Les particules d'activation lentivirales β-1,4-GalNAc-T3 (h) répondent à ce besoin en encapsulant le système complet d'activation transcriptionnelle SAM (Synergistic Activation Mediator) dans des particules lentivirales à titre élevé prêtes à la transduction, permettant une régulation à la hausse efficace de B4GALNT3 dans un plus large éventail de types de cellules humaines.

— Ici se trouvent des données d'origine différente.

Lemma index_in_range {A} (l : list A) i : 0 <= i < Z.of_nat (length l) -> exists x, index l i = Ok x.
Proof.
  intros H. unfold index. rewrite decide_True by lia. destruct (l !! Z.to_nat i) as [x|] eqn:E; [by exists x|].
  apply lookup_ge_None in E. lia.
Qed.

Lemma run_store_in_range x s : (exists s', run_store x s = Ok s') <-> store_in_range s x.
Proof.
  destruct x as [b e|b w]; cbn [run_store store_in_range].
  - split.
    + intros [s' H]. by destruct (define_store _ _ _ _ H) as (_ & _ & _ & [y Hy%index_Ok_lt] & _).
    + intros [y Hy]%index_in_range. unfold update_definition, index_update. rewrite Hy. by eexists.
  - destruct w; [split; [by left|by eexists]|..].
    all: split; [intros [s' H]; right; cbn in H; destruct (index (flags s) b) as [y| |] eqn:Hy; try done; by apply index_Ok_lt in Hy
                |intros [?|[y Hy]%index_in_range]; [done|]; cbn; rewrite Hy; cbn [mbind res_bind];
                 destruct (contains y DYNAMIC); [by eexists|]; unfold or_assign, index_update; rewrite Hy; by eexists].
Qed.

Lemma run_stores_in_range l : forall s,
  (exists s', for_each run_store l s = Ok s') <-> Forall (store_in_range s) l.
Proof.
  induction l as [|x l IH]; intros s; [split; [constructor|by eexists]|]. cbn [for_each]. rewrite Forall_cons, <- run_store_in_range.
  assert (forall s1, run_store x s = Ok s1 -> Forall (store_in_range s1) l <-> Forall (store_in_range s) l) as Hsame.
  { intros s1 H1. destruct (run_store_frame _ _ _ H1) as (_ & _ & Hd & Hf).
    apply Forall_iff. intros [a d|a v]; cbn; by rewrite ?Hd, ?Hf. }
  split.
  - intros [s' H]. destruct (run_store x s) as [s1| |] eqn:E; cbn [mbind res_bind] in H; try done.
    split; [by exists s1|]. apply (Hsame s1 eq_refl), IH. by exists s'.
  - intros [[s1 H1] Hl]. rewrite H1. cbn [mbind res_bind]. apply IH. by apply (Hsame s1).
Qed.

Lemma consistent_perm l k : l ≡ₚ k -> consistent l -> consistent k.
Proof.
  intros Hp (H1 & H2 & H3). split_and!.
  - intros a d d'. rewrite <- !Hp. apply H1.
  - intros a v v'. rewrite <- !Hp. apply H2.
  - intros a v. rewrite <- Hp. apply H3.
Qed.

(** Consistent stores end in the same state in every order. *)
Lemma stores_commute l k s s' :
  consistent l -> l ≡ₚ k -> for_each run_store l s = Ok s' -> for_each run_store k s = Ok s'.
Proof.
  intros Hc Hp H. assert (Forall (store_in_range s) k) as Hk by (rewrite <- Hp; apply run_stores_in_range; by exists s').
  apply run_stores_in_range in Hk as [s2 H2]. rewrite H2. f_equal.
  pose proof (run_stores_stored l s s' Hc H) as S1. pose proof (run_stores_stored k s s2 (consistent_perm _ _ Hp Hc) H2) as S2.
  destruct (sd_length _ _ _ S1) as (_ & _ & He1), (sd_length _ _ _ S2) as (_ & _ & He2).
  assert (definitions s2 = definitions s') as Hd.
  { apply index_eq. intros a. destruct (defines_dec l a) as [Hno|[d Hd]].
    - rewrite (sd_keep _ _ _ S1) by done. apply (sd_keep _ _ _ S2). intros d. by rewrite <- Hp.
    - rewrite (sd_define _ _ _ S1 a d Hd). apply (sd_define _ _ _ S2). by rewrite <- Hp. }
  assert (flags s2 = flags s') as Hf.
  { apply index_eq. intros a. destruct (restricts_dec l a) as [Hno|[v Hv]].
    - rewrite (sd_flags _ _ _ S1) by done. apply (sd_flags _ _ _ S2). intros v. by rewrite <- Hp.
    - rewrite (sd_restrict _ _ _ S1 a v Hv). apply (sd_restrict _ _ _ S2). by rewrite <- Hp. }
  destruct s', s2; cbn in *; congruence.
Qed.

End Stores.

(** ** What resolution promises *)

(** The definitions after the groups have been processed. *)
Lemma process_alternatives_definitions db gs s s' :
  disjoint_groups gs -> process_alternatives db gs s = Ok s' -> errors s' = errors s ->
  (forall g, g ∈ gs -> exists sel, select_symbol db (flags s) g.1 g.2 = Ok sel /\
     forall id, id ∈ group_ids g -> index (definitions s') id = Ok sel) /\
  (forall id, (forall g, g ∈ gs -> id ∉ group_ids g) -> index (definitions s') id = index (definitions s) id).
Proof.
  intros Hnd H He. destruct (process_alternatives_stores db gs s s' H He) as [Hrun Hgs].
  pose proof (run_stores_stored _ _ _ (group_stores_consistent db (flags s) gs Hnd) Hrun) as Hst. split.
  - intros g Hg. destruct (Hgs g Hg) as (sel & Hsel & v & Hv). exists sel. split; [done|]. intros id Hid.
    apply (sd_define _ _ _ Hst). apply elem_of_concat_map. exists g. split; [done|]. unfold group_stores.
    rewrite Hv, Hsel. apply elem_of_app. left. apply list_elem_of_In, in_map_iff. exists id.
    split; [done|by apply list_elem_of_In].
  - intros id Hno. apply (sd_keep _ _ _ Hst). intros d Hd%elem_of_concat_map. destruct Hd as (g & Hg & Hd).
    apply elem_of_group_stores in Hd as (v & sel & _ & _ & [(a & Ha & [= -> ->])|(a & _ & _ & [=])]).
    by apply (Hno g).
Qed.

(** *** Names in buckets *)
Section Populate.
Context (hash_bytes : list Z -> Z).

(** The symbols of a name, in load order. *)
Definition ids_of (name : list Z) (l : list (Z * list Z)) : list Z :=
  (filter (fun p => p.2 = name) l).*1.

Lemma ids_of_app name l k : ids_of name (l ++ k) = ids_of name l ++ ids_of name k.
Proof. unfold ids_of. by rewrite filter_app, fmap_app. Qed.

Lemma ids_of_one name p : ids_of name [p] = if decide (p.2 = name) then [p.1] else [].
Proof. unfold ids_of. rewrite filter_cons, filter_nil. by case_decide. Qed.

Lemma elem_of_ids_of name l id : id ∈ ids_of name l <-> (id, name) ∈ l.
Proof.
  unfold ids_of. rewrite list_elem_of_fmap. split.
  - intros ([i n] & -> & [Hn Hin]%list_elem_of_filter). cbn in *. by subst.
  - intros H. exists (id, name). split; [done|]. by apply list_elem_of_filter.
Qed.

Lemma ids_of_nodup name l : NoDup l.*1 -> NoDup (ids_of name l).
Proof.
  intros H. unfold ids_of. eapply sublist_NoDup; [exact H|]. apply fmap_sublist, sublist_filter.
Qed.

(** The bucket after the symbols [l]. *)
Record bucket_inv (l : list (Z * list Z)) (b : SymbolBucket) : Prop := {
  bi_name name : name_to_id b !! name = head (ids_of name l);
  bi_alternatives first alts : alternative_definitions b !! first = Some alts <->
    alts <> [] /\ exists name, ids_of name l = first :: alts
}.

Lemma bucket_inv_empty : bucket_inv [] empty_bucket.
Proof.
  split; [done|]. intros first alts. cbn. rewrite lookup_empty. split; [done|]. by intros [_ [name [=]]].
Qed.

Lemma bucket_inv_name l b p : bucket_inv l b -> NoDup (l ++ [p]).*1 -> bucket_inv (l ++ [p]) (add_symbol p b).
Proof.
  destruct p as [id name]. intros Hb Hnd. unfold add_symbol. rewrite (bi_name _ _ Hb).
  assert (forall n, ids_of n (l ++ [(id, name)]) = ids_of n l ++ if decide (name = n) then [id] else []) as Hids.
  { intros n. by rewrite ids_of_app, ids_of_one. }
  assert (forall n first rest, ids_of n l = first :: rest -> forall n' rest', ids_of n' l = first :: rest' -> n = n') as Huniq.
  { intros n first rest H n' rest' H'.
    assert ((first, n) ∈ l) as H1 by (apply elem_of_ids_of; rewrite H; by left).
    assert ((first, n') ∈ l) as H2 by (apply elem_of_ids_of; rewrite H'; by left).
    rewrite fmap_app in Hnd. apply NoDup_app in Hnd as [Hnd _].
    apply list_elem_of_lookup in H1 as [i1 H1], H2 as [i2 H2].
    assert (i1 = i2) as ->; [|congruence]. apply (NoDup_lookup _ _ _ first Hnd); rewrite list_lookup_fmap; by rewrite ?H1, ?H2. }
  destruct (ids_of name l) as [|first rest] eqn:E; cbn [head].
  - split.
    + intros n. cbn [name_to_id]. rewrite Hids. destruct (decide (name = n)) as [->|Hne].
      * by rewrite lookup_insert_eq, E.
      * by rewrite lookup_insert_ne, app_nil_r, (bi_name _ _ Hb).
    + intros f alts. cbn [alternative_definitions]. rewrite (bi_alternatives _ _ Hb). split; intros [Hne [n Hn]]; (split; [done|]).
      * exists n. rewrite Hids. case_decide; [|by rewrite app_nil_r]. subst. congruence.
      * exists n. rewrite Hids in Hn. case_decide; [|by rewrite app_nil_r in Hn]. subst. rewrite E in Hn. cbn in Hn. congruence.
  - split.
    + intros n. cbn. rewrite Hids, (bi_name _ _ Hb). case_decide; [|by rewrite app_nil_r]. subst. by rewrite E.
    + intros f alts. cbn [alternative_definitions add_extra_symbol_definition]. unfold push_alternative.
      assert (default [] (alternative_definitions b !! first) = rest) as ->.
      { destruct (alternative_definitions b !! first) as [k|] eqn:Ek; cbn.
        - apply (bi_alternatives _ _ Hb) in Ek as [_ [n Hn]]. assert (n = name) as -> by (by eapply Huniq). congruence.
        - destruct rest as [|x rest]; [done|]. assert (alternative_definitions b !! first = Some (x :: rest)); [|congruence].
          apply (bi_alternatives _ _ Hb). split; [done|by exists name]. }
      destruct (decide (f = first)) as [->|Hne].
      * rewrite lookup_insert_eq. split.
        -- intros [= <-]. split; [by destruct rest|]. exists name. by rewrite Hids, decide_True, E.
        -- intros [Hne [n Hn]]. rewrite Hids in Hn. case_decide as En.
           ++ subst. rewrite E in Hn. cbn in Hn. congruence.
           ++ rewrite app_nil_r in Hn. exfalso. apply En. by eapply Huniq.
      * rewrite lookup_insert_ne by done. rewrite (bi_alternatives _ _ Hb). split; intros [Hne' [n Hn]]; (split; [done|]); exists n.
        -- rewrite Hids. case_decide; [|by rewrite app_nil_r]. subst. congruence.
        -- rewrite Hids in Hn. case_decide; [|by rewrite app_nil_r in Hn]. subst. rewrite E in Hn. cbn in Hn. congruence.
Qed.

Lemma bucket_inv_foldl k : forall l b, bucket_inv l b -> NoDup (l ++ k).*1 ->
  bucket_inv (l ++ k) (foldl (fun b p => add_symbol p b) b k) /\
  versioned_name_to_id (foldl (fun b p => add_symbol p b) b k) = versioned_name_to_id b /\
  alternative_versioned_definitions (foldl (fun b p => add_symbol p b) b k) = alternative_versioned_definitions b.
Proof.
  induction k as [|p k IH]; intros l b Hb Hnd; [by rewrite app_nil_r|].
  replace (l ++ p :: k) with ((l ++ [p]) ++ k) in * by (by rewrite <- app_assoc). cbn [foldl].
  destruct (IH (l ++ [p]) (add_symbol p b)) as (H1 & H2 & H3); [apply bucket_inv_name; [done|]|done|].
  - rewrite fmap_app in Hnd. by apply NoDup_app in Hnd as [Hnd _].
  - split; [done|]. rewrite H2, H3. destruct p as [id name]. unfold add_symbol. by destruct (name_to_id b !! name).
Qed.

(** The names of one bucket. *)
Definition in_bucket (n : nat) (b : Z) (p : Z * list Z) : Prop := hash_bytes p.2 mod Z.of_nat n = b.

#[global] Instance in_bucket_dec n b p : Decision (in_bucket n b p).
Proof. unfold in_bucket. apply _. Defined.

Lemma add_non_versioned_spec l : forall outs, (0 < length outs)%nat ->
  exists outs', for_each (add_non_versioned hash_bytes) l outs = Ok outs' /\ length outs' = length outs /\
    forall b x, index outs b = Ok x ->
      index outs' b = Ok (mkPending (symbols x ++ filter (in_bucket (length outs) b) l) (versioned_symbols x)).
Proof.
  induction l as [|p l IH]; intros outs Hlen.
  - exists outs. split_and!; [done..|]. intros b x Hx. rewrite filter_nil, app_nil_r. by destruct x.
  - cbn [for_each].
    assert (0 <= bucket_index outs (hash_bytes p.2) < Z.of_nat (length outs)) as Hr by (apply Z.mod_pos_bound; lia).
    destruct (index_in_range outs _ Hr) as [x Hx].
    assert (exists outs1, add_non_versioned hash_bytes p outs = Ok outs1) as [outs1 H1]
      by (unfold add_non_versioned, index_update; rewrite Hx; by eexists).
    rewrite H1. cbn [mbind res_bind]. destruct (index_update_Ok _ _ _ _ H1) as [Hl1 Hat].
    destruct (IH outs1) as (outs' & Hf & Hl' & Hat'); [lia|]. exists outs'.
    split_and!; [exact Hf|etrans; [exact Hl'|exact Hl1]|].
    intros b y Hy. specialize (Hat b). rewrite filter_cons. unfold in_bucket at 1. fold (bucket_index outs (hash_bytes p.2)).
    case_decide as E.
    + subst b. rewrite decide_True by done. rewrite Hx in Hy, Hat. injection Hy as ->. cbn [mbind res_bind] in Hat.
      rewrite (Hat' _ _ Hat), Hl1. cbn. by rewrite <- app_assoc.
    + rewrite decide_False by (intros Hx'; apply E; symmetry; exact Hx'). rewrite Hy in Hat. by rewrite (Hat' _ _ Hat), Hl1.
Qed.

(** [read_symbols] for groups without symbol versions, and [populate_symbol_db]. *)
Definition load_names (num_buckets : nat) (loads : list (list (Z * list Z))) : res (list SymbolBucket) :=
  outputs ← mapM (fun l => for_each (add_non_versioned hash_bytes) l (replicate num_buckets (mkPending [] []))) loads;
  populate_symbol_db (replicate num_buckets empty_bucket) outputs.

Lemma index_replicate {A} n (x : A) b : 0 <= b < Z.of_nat n -> index (replicate n x) b = Ok x.
Proof. intros H. unfold index. rewrite decide_True by lia. by rewrite lookup_replicate_2 by lia. Qed.

Definition bucket_names (n : nat) (b : Z) (loads : list (list (Z * list Z))) : list (Z * list Z) :=
  filter (in_bucket n b) (concat loads).

Lemma populate_bucket_spec n b outputs loads :
  0 <= b < Z.of_nat n -> NoDup (concat loads).*1 ->
  Forall2 (fun l outs => index outs b = Ok (mkPending (filter (in_bucket n b) l) [])) loads outputs ->
  exists bucket, populate_bucket b outputs empty_bucket = Ok bucket /\ bucket_inv (bucket_names n b loads) bucket /\
    versioned_name_to_id bucket = ∅ /\ alternative_versioned_definitions bucket = ∅.
Proof.
  intros Hb Hnd Hf. unfold bucket_names.
  assert (forall pre bucket, bucket_inv pre bucket -> NoDup (pre ++ filter (in_bucket n b) (concat loads)).*1 ->
    exists bucket', populate_bucket b outputs bucket = Ok bucket' /\
      bucket_inv (pre ++ filter (in_bucket n b) (concat loads)) bucket' /\
      versioned_name_to_id bucket' = versioned_name_to_id bucket /\
      alternative_versioned_definitions bucket' = alternative_versioned_definitions bucket) as H.
  { clear Hnd. induction Hf as [|l outs loads outputs Ho _ IH]; intros pre bucket Hinv Hnd.
    - exists bucket. cbn [concat] in *. rewrite filter_nil, app_nil_r in *. done.
    - unfold populate_bucket. cbn [for_each]. rewrite Ho. cbn [mbind res_bind symbols versioned_symbols foldl].
      cbn [concat] in *. rewrite filter_app, app_assoc in *.
      destruct (bucket_inv_foldl (filter (in_bucket n b) l) pre bucket Hinv) as (H1 & H2 & H3).
      { rewrite fmap_app in Hnd. by apply NoDup_app in Hnd as [Hnd _]. }
      destruct (IH _ _ H1 Hnd) as (bucket' & H4 & H5 & H6 & H7). exists bucket'.
      split; [exact H4|]. split_and!; [done|congruence..]. }
  destruct (H [] empty_bucket bucket_inv_empty) as (bucket & H1 & H2 & H3 & H4).
  - cbn [app]. eapply sublist_NoDup; [exact Hnd|]. apply fmap_sublist, sublist_filter.
  - by exists bucket.
Qed.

Les particules d'activation lentivirales β-1,4-GalNAc-T3 (h) délivrent tous les composants fonctionnels du système médiateur d'activation synergique (SAM) via la transduction lentivirale. Le système comprend trois préparations de particules co-transduites dans les cellules cibles : l'une codant pour une dCas9 catalytiquement inactive (mutations D10A et N863A) fusionnée au domaine de transactivation VP64 avec un gène de résistance à la blasticidine ; une codant pour la protéine de fusion MS2-p65-HSF1 avec un gène de résistance à l'hygromycine ; et une codant pour un ARNsg de 20 nt spécifique de la cible, fusionné à deux aptamères d'ARN MS2 avec un gène de résistance à la puromycine. Après transduction lentivirale et intégration génomique des cassettes d'expression, les composants du SAM sont exprimés de manière stable et s'assemblent au locus cible dans la région promotrice proximale en amont du site de départ de la transcription B4GALNT3, où VP64, p65 et HSF1 agissent de manière coopérative pour recruter l'appareil transcriptionnel endogène et induire une régulation à la hausse soutenue de l'expression endogène de β-1,4-GalNAc-T3. L'utilisation de dCas9 inactif sur les nucléases évite l'introduction de cassures double brin de l'ADN et préserve le locus génomique natif B4GALNT3 ainsi que l'architecture régulatrice.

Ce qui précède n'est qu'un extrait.